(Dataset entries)
Lemma harmonize_naming_names_witness :
  exists objs',
    harmonize_naming (VStr "parent") false false
      {| cause_var := None; cause_var_reads := 0; warned := [];
         targets := many [∅;
                          {[ "metadata" := VDict {[ "name" := VStr "kept" ]} ]}]
      |}
    = (Ok tt,
       {| cause_var := None; cause_var_reads := 0; warned := [];
          targets := many objs' |})
    /\ Forall2 (fun o o' => named o -> o' = o)
         [∅; {[ "metadata" := VDict {[ "name" := VStr "kept" ]} ]}] objs'.
Proof.
  destruct (harmonize_naming_names (VStr "parent") false false
              [∅; {[ "metadata" := VDict {[ "name" := VStr "kept" ]} ]}]
              {| cause_var := None; cause_var_reads := 0; warned := [];
                 targets :=
                   many [∅;
                         {[ "metadata" := VDict {[ "name" := VStr "kept" ]} ]}]
              |}) as (objs' & Hrun & Hrel).
  - discriminate.
  - constructor; [by left|].
    constructor; [|constructor]. right. eexists. apply lookup_singleton_eq.
  - reflexivity.
  - exists objs'. split; [exact Hrun|].
    eapply Forall2_impl; [exact Hrel|].
    intros o o' [Hkeep _]. by apply Hkeep.
Defined.

Lemma guess_owner_ambient (c : cause) (r : resource_fields) (w : world) :
  cause_var w = Some (Some c) ->
  resource_tier c = Some r ->
  _guess_owner None w = (Ok (body r), after_read w).
Proof.
  intros Hvar Hr. unfold _guess_owner, bind, cause_var_get, after_read.
  by rewrite Hvar, Hr.
Qed.

(** [harmonize_naming] without a name, in a handler of a resource that
    has no [metadata.name]: the absent name is formatted all the same, so
    every object without a name gets the prefix ["None-"] (in strict mode:
    the name [None]); objects that have a name are left alone. *)
Theorem harmonize_naming_without_any_name (c : cause) (r : resource_fields)
    (strict : bool) (objs : list (gmap string pyval)) (w : world) :
  cause_var w = Some (Some c) ->
  resource_tier c = Some r ->
  metadata_ok (body r) ->
  metadata_field (body r) "name" = VNone ->
  Forall metadata_ok objs ->
  targets w = many objs ->
  exists objs',
    harmonize_naming VNone false strict w
    = (Ok tt, set_targets (many objs') (after_read w))
    /\ Forall2 (fun o o' =>
         (named o -> o' = o)
         /\ (~ named o ->
             if strict
             then obj_metadata o' !! "name" = Some VNone
             else obj_metadata o' !! "generateName" = Some (VStr "None-")))
         objs objs'.
Proof.
  intros Hvar Hr Hbody Hname Hok Htargets.
  exists (harmonized VNone false strict <$> objs). split.
  - unfold harmonize_naming.
    rewrite (bind_ok _ _ w (after_read w) VNone).
    + by apply harmonize_loop.
    + cbn match. rewrite (bind_ok _ _ w (after_read w) (body r))
        by by eapply guess_owner_ambient.
      unfold lift_result. by rewrite owner_metadata_ok, Hname.
  - apply Forall2_fmap_r, Forall_Forall2_diag, Forall_forall.
    intros o _. unfold compose. cbv beta.
    destruct (harmonized_spec VNone false strict o) as [Hkeep Hset].
    split; [by apply Hkeep|].
    intros Hn. destruct (Hset (or_intror Hn)) as [Hnames _].
    destruct strict; apply Hnames.
Qed.

Lemma harmonize_naming_without_any_name_witness :
  exists objs',
    harmonize_naming VNone false false in_nameless_handler
    = (Ok tt, set_targets (many objs') (after_read in_nameless_handler))
    /\ exists o1 o2, objs' = [o1; o2]
         /\ obj_metadata o1 !! "generateName" = Some (VStr "None-")
         /\ o2 = {[ "metadata" := VDict {[ "name" := VStr "kept" ]} ]}.
Proof.
  destruct (harmonize_naming_without_any_name
              (ResourceCause (VObj 1)
                 {| patch := VNone; memo := VNone;
                    body := {[ "metadata" :=
                                 VDict {[ "namespace" := VStr "ns1" ]} ]} |})
              {| patch := VNone; memo := VNone;
                 body := {[ "metadata" :=
                              VDict {[ "namespace" := VStr "ns1" ]} ]} |}
              false
              [∅; {[ "metadata" := VDict {[ "name" := VStr "kept" ]} ]}]
              in_nameless_handler) as (objs' & Hrun & Hrel).
  - reflexivity.
  - reflexivity.
  - right. eexists. apply lookup_singleton_eq.
  - reflexivity.
  - constructor; [by left|].
    constructor; [|constructor]. right. eexists. apply lookup_singleton_eq.
  - reflexivity.
  - exists objs'. split; [exact Hrun|].
    apply Forall2_cons_inv_l in Hrel as (o1 & rest & [_ H1] & Hrest & ->).
    apply Forall2_cons_inv_l in Hrest as (o2 & rest' & [H2 _] & Hrest & ->).
    apply Forall2_nil_inv_l in Hrest as ->.
    exists o1, o2. split; [done|]. split.
    + apply H1. unfold named, obj_metadata. rewrite lookup_empty.
      rewrite !lookup_empty. by intros [[? ?]|[? ?]].
    + apply H2. left. unfold obj_metadata.
      rewrite lookup_singleton_eq. rewrite lookup_singleton_eq. by eexists.
Defined.

Lemma adjust_loop (namespace : pyval) (forced : bool)
    (objs : list (gmap string pyval)) (w : world) :
  Forall metadata_ok objs ->
  targets w = many objs ->
  for_walk None (fun obj =>
    match (if forced then Ok true
           else rbind (owner_metadata obj "namespace" VNone) (fun ns =>
                Ok (bool_decide (ns = VNone)))) with
    | Raise e => (Raise e, obj)
    | Ok true =>
        with_metadata TypeError (fun md =>
          (Ok tt, <["namespace" := namespace]> md)) obj
    | Ok false => (Ok tt, obj)
    end) w
  = (Ok tt, set_targets (many (adjusted namespace forced <$> objs)) w).
Proof.
  intros Hok Htargets. apply for_walk_many; [|done].
  intros o Ho. assert (Ho' := proj1 (Forall_forall _ _) Hok o Ho).
  unfold adjusted, with_namespace. destruct forced; simpl.
  - by rewrite with_metadata_ok.
  - rewrite owner_metadata_ok by done. simpl.
    destruct (bool_decide (metadata_field o "namespace" = VNone)); [|done].
    by rewrite with_metadata_ok.
Qed.

Lemma adjust_namespace_run (namespace : pyval) (forced : bool)
    (objs : list (gmap string pyval)) (w : world) :
  namespace <> VNone ->
  Forall metadata_ok objs ->
  targets w = many objs ->
  adjust_namespace namespace forced w
  = (Ok tt, set_targets (many (adjusted namespace forced <$> objs)) w).
Proof.
  intros Hns Hok Htargets. unfold adjust_namespace.
  rewrite (bind_ok _ _ w w namespace) by (by destruct namespace).
  by apply adjust_loop.
Qed.

Lemma metadata_field_with_namespace (namespace : pyval)
    (o : gmap string pyval) :
  metadata_field (with_namespace namespace o) "namespace" = namespace.
Proof.
  unfold metadata_field, with_namespace.
  by rewrite lookup_insert_eq, lookup_insert_eq.
Qed.

(** [adjust_namespace] with a namespace: an object whose
    [metadata.namespace] is set (and is not [None]) keeps it unless
    [forced]; every other object is put into the namespace; nothing else
    of any object changes. *)
Theorem adjust_namespace_fills_in (namespace : pyval) (forced : bool)
    (objs : list (gmap string pyval)) (w : world) :
  namespace <> VNone ->
  Forall metadata_ok objs ->
  targets w = many objs ->
  exists objs',
    adjust_namespace namespace forced w
    = (Ok tt, set_targets (many objs') w)
    /\ Forall2 (fun o o' =>
         (forced = false -> metadata_field o "namespace" <> VNone -> o' = o)
         /\ (forced = true \/ metadata_field o "namespace" = VNone ->
             metadata_field o' "namespace" = namespace
             /\ same_but "namespace" o o'))
         objs objs'.
Proof.
  intros Hns Hok Htargets.
  exists (adjusted namespace forced <$> objs).
  split; [by apply adjust_namespace_run|].
  apply Forall2_fmap_r, Forall_Forall2_diag, Forall_forall.
  intros o _. unfold compose, adjusted. cbv beta. split.
  - intros -> Hset. by rewrite bool_decide_false.
  - intros Hchange.
    assert (forced || bool_decide (metadata_field o "namespace" = VNone)
            = true) as ->.
    { destruct Hchange as [-> | Hn]; [done|].
      rewrite bool_decide_true by done. by destruct forced. }
    split; [apply metadata_field_with_namespace | apply same_but_insert].
Qed.
(** * Generalized inner-product retrieval: a shallow embedding of
    [retrieval/gip_retrieval.py]

    The retrieval script scores every corpus vector against a query vector
    with a gated inner product, selects the best [topk] rows, optionally
    after a cheaper first stage, and writes a ranked list.

    Conventions of the embedding.
    - Scalars.  Embedding entries, scores, [theta] and [lamda] are integers
      ([Z]) with exact arithmetic; rounding of 32-bit floats is not
      modelled.  Argument ids are integers as in the source.
    - Tensors.  A 1-D tensor is a list, a 2-D tensor a list of rows.  The
      pointwise operations walk their operands in step and stop at the
      shorter one, and reading a column that a row does not have gives 0;
      torch raises (or broadcasts a width-1 operand) on operands of
      different shapes and raises on a missing column.  The model follows
      the script on inputs of matching shapes only: the theorems that say
      what the scores of a result are, or that a call returns, assume
      rectangular inputs of a common width and parallel arrays.
    - Failure.  A Python exception is [None].  The exceptions followed are
      the ones the script can raise on well-shaped inputs: [torch.topk]
      with [k] larger than the tensor, indexing out of range, padding or
      indexing [None], a failed [assert], a name that is not bound, and
      division by zero.
    - Counts ([topk], [agip_topk], [batch], [emb_dim], shard numbers) are
      natural numbers.
    - Ties.  torch leaves the order among equal values open, and need not
      break ties the same way in [torch.topk] and [torch.argsort]; the
      model puts the lower index first in both.  Theorems that compare the
      two routines assume values without ties.
    - The function [faiss_search] of the script (flat GPU index) is never
      called and is left out. *)

From Stdlib Require Import String.
From Stdlib Require Import ZArith List Lia Bool Permutation Sorted.
Import ListNotations.
Local Open Scope Z_scope.

Definition vec := list Z.
Definition mat := list vec.
Definition ivec := list Z.
Definition imat := list ivec.
Definition bvec := list bool.
Definition bmat := list bvec.

(** ** Exceptions as [option] *)

Definition bind {A B : Type} (x : option A) (k : A -> option B) : option B :=
  match x with
  | Some a => k a
  | None => None
  end.

Notation "x <- e ;; k" := (bind e (fun x => k))
  (at level 61, e at next level, right associativity).
Notation "' p <- e ;; k" := (bind e (fun p => k))
  (at level 61, p pattern, e at next level, right associativity).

WHAT YOU WILL DO: From the records above, transcribe without alteration every line from the one with "Definition bmat := list bvec." to the one with "(at level 61, e", inclusive.

SOLUTION FOR THIS TASK:
Definition bmat := list bvec.

(** ** Exceptions as [option] *)

Definition bind {A B : Type} (x : option A) (k : A -> option B) : option B :=
  match x with
  | Some a => k a
  | None => None
  end.

Notation "x <- e ;; k" := (bind e (fun x => k))
  (at level 61, e at next level, right associativity).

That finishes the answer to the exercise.